Welche Extras lohnen sich wirklich? Nach meiner Erfahrung sind drei Optionen unverzichtbar. Erstens die Keramikbremsen, besonders für Fahrer, die auch mal auf der Rennstrecke unterwegs sein wollen. Zweitens das Head up Display, das den Blick auf der Strasse hält. Drittens die Sport Plus Sitze, die mehr Seitenhalt bieten ohne den Komfort auf langen Strecken zu beeinträchtigen.
Weniger sinnvoll finde ich das teure Audiosystem, wenn man ohnehin meist den Motorklang geniessen möchte. Auch der Gepäckraum Organizer für 850 Euro erscheint überteuert. Ein Geheimtipp sind dagegen die Sitzbelüftung und das Komfortpaket Plus, die den Langstreckenkomfort deutlich verbessern.
Für Liebhaber edler Accessoires passt der DB12 übrigens perfekt zu einer hochwertigen Uhr. Auf Luxus-Uhren und britische Sportwagen teilen eine gewisse Philosophie: Handwerk, Tradition und zeitlose Eleganz.
Ist der Aston Martin DB12 Preis im Vergleich zur Konkurrenz gerechtfertigt?
Der DB12 positioniert sich preislich zwischen dem Porsche 911 Turbo S (ab 236.000 Euro) und dem Ferrari Roma (ab 252.000 Euro). Mit 680 PS bietet er mehr Leistung als beide Konkurrenten, während der Komfort auf Gran Turismo Niveau bleibt. Das Preis Leistungs Verhältnis ist damit wettbewerbsfähig, wenn auch nicht spektakulär günstig.

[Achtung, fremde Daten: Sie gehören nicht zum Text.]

(** ** Optimize, then revert *)

(** X12: revert undoes an optimize exactly when there was an entry before
    it: after a successful optimize on a history that was not empty, a
    revert gives back that history, the code, cleaned output and language
    of the run are those of its last entry, and the comparison of that
    entry is rendered when its cleaned code and its original code are not
    blank, and nothing of it otherwise; after the first optimize, on an
    empty history, a revert keeps the new entry and warns that there is no
    previous version. *)
Theorem X12_revert_after_optimize
        guess_lexer chain explain_chain file text_area
        guess_lexer' chain' explain_chain' file' text_area'
        (s : SessionState) (result : ChainResult) :
  let inp := click OptimizeCode file text_area in
  let code := pasted_code inp s in
  let lang := resolved guess_lexer inp s in
  let s1 := state_of (script guess_lexer chain explain_chain inp s) in
  let run := script guess_lexer' chain' explain_chain' (click Revert file' text_area') s1 in
  PyStr.truthy (PyStr.strip code) = true ->
  chain code lang = Returns result ->
  (history s <> [] ->
   history (state_of run) = history s /\
   exists prev,
     last_entry (history s) = Some prev /\
     outcome_of run = Done (mkLocals (messy prev) (language prev) (Some (cleaned prev))) /\
     filter is_comparison_or_download (events (trace_of run))
     = if PyStr.truthy (PyStr.strip (cleaned prev))
          && PyStr.truthy (PyStr.strip (messy prev))
       then [Comparison (messy prev) (cleaned prev) (language prev);
             Download (cleaned prev)
                      ("optimized_code." ++ str_of_language (language prev))]
       else []) /\
  (history s = [] ->
   history (state_of run) = [mkEntry code (text_of result) lang] /\
   In (Notice NoPreviousVersion) (events (trace_of run))).
Proof.
  intros inp code lang s1 run Hc Hr.
  destruct (@optimize_run guess_lexer chain explain_chain file text_area s result Hc Hr)
    as [Hs1 _].
  fold inp code lang s1 in Hs1. subst run.
  rewrite script_state, script_outcome, script_trace.
  split.
  - intros Hne.
    destruct (exists_last Hne) as [h [prev Hh]].
    assert (Hh1 : history s1 = h ++ [prev; mkEntry code (text_of result) lang]).
    { rewrite Hs1. cbn [history]. rewrite Hh. now rewrite <- app_assoc. }
    assert (Hshow : show_explanation_only s1 = false) by now rewrite Hs1.
    rewrite (@handlers_revert_pop chain' explain_chain' file' text_area' _ s1 h prev _ Hh1).
    rewrite comparison_view_popped, Hshow. cbn [negb]. rewrite andb_true_r.
    pose proof (filter_none _ (events_entry_not_rendered guess_lexer'
                                 (click Revert file' text_area') s1)) as Hnone.
    destruct (PyStr.truthy (PyStr.strip (cleaned prev))
              && PyStr.truthy (PyStr.strip (messy prev))) eqn:Eview;
      unfold state_of, outcome_of, trace_of; cbn [fst snd history];
      (split; [now rewrite Hh|]); exists prev;
      (split; [rewrite Hh; apply last_entry_app|]); (split; [reflexivity|]);
      rewrite events_app, filter_app, Hnone, Eview; reflexivity.
  - intros He.
    assert (Hlen : length (history s1) <= 1).
    { rewrite Hs1. cbn [history]. rewrite He. simpl. lia. }
    rewrite (@handlers_revert_nothing chain' explain_chain' file' text_area' _ s1 Hlen).
    unfold events. rewrite map_app.
    destruct (comparison_view s1); unfold state_of, trace_of; cbn [fst snd];
      (split; [rewrite Hs1; cbn [history set_clear_triggered]; now rewrite He
              | apply in_or_app; right; now left]).
Qed.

Der direkte Vergleich mit dem Mercedes AMG GT (ab 175.000 Euro) zeigt die unterschiedliche Positionierung. Der AMG ist ein reinrassiger Sportwagen, kompromissloser und auch etwas günstiger. Der DB12 hingegen will beides: Rennstrecken tauglich und Langstrecken komfortabel. Diese Dualität hat ihren Preis.
Laut einer Studie von JATO Dynamics (2024) liegt die durchschnittliche Transaktionspreis Steigerung im Luxus Sportwagen Segment bei 12,7 Prozent gegenüber 2022. Der DB12 liegt mit seiner Preisgestaltung im Branchendurchschnitt. Übertrieben ist die Kalkulation also nicht, auch wenn die absoluten Zahlen beeindruckend hoch sind.
Gegenüber dem Bentley Continental GT (ab 245.000 Euro) wirkt der Aston Martin dynamischer und leichter. Der Bentley setzt stärker auf opulenten Luxus, der DB12 auf sportliche Eleganz. Beide Konzepte haben ihre Berechtigung. Die Wahl hängt vom persönlichen Geschmack ab, nicht vom objektiven Wert.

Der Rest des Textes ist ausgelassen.